Peter Steinberger, creator of OpenClaw, and his team published a billing example showing roughly $1.3 million spent over a 30-day period for about 100 Codex agents. That works out to roughly $13,000 per agent per month.
What the spending covered
According to the breakdown, much of the agents’ activity was not pure software development. The work list included community handling, bug cleanup, issue triage, managing regressions, code reviews and dealing with support noise. These tasks belong to the operational layer around software rather than to the creation of new features.

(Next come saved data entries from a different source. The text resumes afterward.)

Definition requirements_of (review : FleetProfilePreview) (asg : string)
  : list FleetProfileResourceRequirement :=
  concat (dec_requirements <$>
            List.filter (fun d => bool_decide (dec_assignment_id d = asg)) (admission_decisions review)).

(** Two lists with the same elements, as Python sets. *)
Definition same_set {A} `{EqDecision A} (l k : list A) : bool :=
  forallb (fun x => mem x k) l && forallb (fun x => mem x l) k.

Definition _profile_assignment (db : Database) (application_id recipe_revision_id : string)
    (node_ids : list string) (workload_intent_ordinal : option Z)
  : result (ApplicationRow * FleetProfileAssignment * list FleetProfileResourceRequirement) :=
  match get app_id (applications db) application_id with
  | None => scope_changed "profile capacity owner is no longer active"
  | Some a =>
      if negb (mem (app_state a) FleetProfileStates.LIVE)
      then scope_changed "profile capacity owner is no longer active"
      else
        progress ← capacity_document (app_intent a);
        review ← capacity_document (app_plan a);
        match workload_intent_ordinal with
        | None => scope_changed "profile capacity owner does not match workload intent"
        | Some ordinal =>
            if negb (bool_decide (progress = Some ordinal))
            then scope_changed "profile capacity owner does not match workload intent"
            else
              let ids := sorted node_ids in
              if negb (bool_decide (current_intents db ids = (fun n => (n, ordinal)) <$> ids))
              then scope_changed "profile capacity intent was superseded"
              else
                match List.filter (fun g =>
                        bool_decide (asg_recipe_revision_id g = recipe_revision_id)
                        && bool_decide (sorted (asg_node_ids g) = ids))
                        (resolved_assignments review) with
                | [g] =>
                    let required := requirements_of review (asg_id g) in
                    if same_set (q_node_id <$> required) ids then Ok (a, g, required)
                    else scope_changed "profile capacity requirement is missing or changed"
                | _ => scope_changed "installation is outside the profile capacity claim"
                end
        end
  end.
Lemma take_port_conserves node_ kind_ n claims port :
  kind_ <> "port" -> inherited_hold claims ->
  inherited_hold (take_port new_id run digest now ip n claims port) /\
  held node_ kind_ (take_port new_id run digest now ip n claims port) = held node_ kind_ claims.
Proof.
  intros Hk Hh. unfold take_port. destruct (ip !! (n, port)) as [r|] eqn:E; split.
  - by apply (inherited_hold_write claims (r_id r) r_key).
  - apply held_write. intros c Hc Hid. split_and!; try done. simpl. symmetry. apply Hh; [done|]. right. eauto.
  - by apply inherited_hold_app.
  - rewrite held_app. unfold held, amounts. simpl. rewrite (bool_decide_eq_false_2 ("port" = kind_)) by done.
    rewrite andb_false_r. simpl. lia.
Qed.

Lemma take_memory_conserves node_ kind_ n r claims :
  im !! rn_node n = Some r -> inherited_hold claims ->
  inherited_hold (take_memory new_id run digest now im claims n) /\
  held node_ kind_ (take_memory new_id run digest now im claims n) = held node_ kind_ claims.
Proof.
  intros E Hh. unfold take_memory. rewrite E. split; [by apply (inherited_hold_write claims (r_id r) (fun _ => digest))|].
  apply held_write. intros c Hc Hid. split_and!; try done. simpl. symmetry. apply Hh; [done|]. left. eauto.
Qed.

(** A fold of conserving steps conserves. *)
Lemma fold_conserves {A} (f : list ResourceReservation -> A -> list ResourceReservation) l node_ kind_ :
  (forall c x, x ∈ l -> inherited_hold c -> inherited_hold (f c x) /\ held node_ kind_ (f c x) = held node_ kind_ c) ->
  forall claims, inherited_hold claims ->
  inherited_hold (fold_left f l claims) /\ held node_ kind_ (fold_left f l claims) = held node_ kind_ claims.
Proof.
  induction l as [|x l IH]; intros Hf claims Hh; simpl; [done|].
  destruct (Hf claims x ltac:(left) Hh) as [Hh' <-]. apply IH; [|done]. intros c y Hy. apply Hf. by right.
Qed.

(** A handoff neither copies a claim nor opens a gap: when every rank of the run inherited its
    memory claim, what the claims hold of every memory kind on every Spark is what they held
    before, to the byte. *)
Theorem handoff_conserves_memory node_ kind_ plan claims :
  kind_ <> "port" -> inherited_hold claims -> (forall n, n ∈ plan -> is_Some (im !! rn_node n)) ->
  held node_ kind_ (take_run_claims new_id run digest now im ip plan claims) = held node_ kind_ claims.
Proof.
  intros Hk Hh Hin. unfold take_run_claims. apply (fold_conserves _ plan node_ kind_); [|done].
  intros c n Hn Hc. destruct (Hin n Hn) as [r Hr].
  destruct (take_memory_conserves node_ kind_ n r c Hr Hc) as [Hc' <-]. unfold take_node.
  apply fold_conserves; [|done]. intros c' port _ Hc''. by apply take_port_conserves.
Qed.
End conservation.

Why that distinction matters
If agents primarily perform maintenance and operational work, the implications differ from the simple narrative that “AI replaces one programmer.” The AI can absorb the messy operational layer: duplicate issues, Discord reports, failing tests, benchmark drift, security checks, stale pull requests and user complaints. Those are repetitive, high-volume tasks that currently consume significant human time.
Cost perspective
Seen from one individual’s bill, $1.3 million in a month looks extreme. From the perspective of a company exploring labor restructuring—especially where large volumes of operational work exist—that sum can be interpreted as comparatively inexpensive for the scale of automation being tested.
What this could mean going forward
If this model is commercialized and unit costs fall, the major consequence won’t simply be “100 agents writing code.” More consequential could be 100 agents taking over the invisible, operational tasks that have sustained many software jobs. That shift may reshape software team composition, workforce needs and operational cost structures.
Summary
The OpenClaw billing example highlights that AI agents are capable not only of generating code but also of handling the maintenance and support workload around software. If such agent deployments become practical and cheaper, the resulting changes to jobs and operations could be substantial.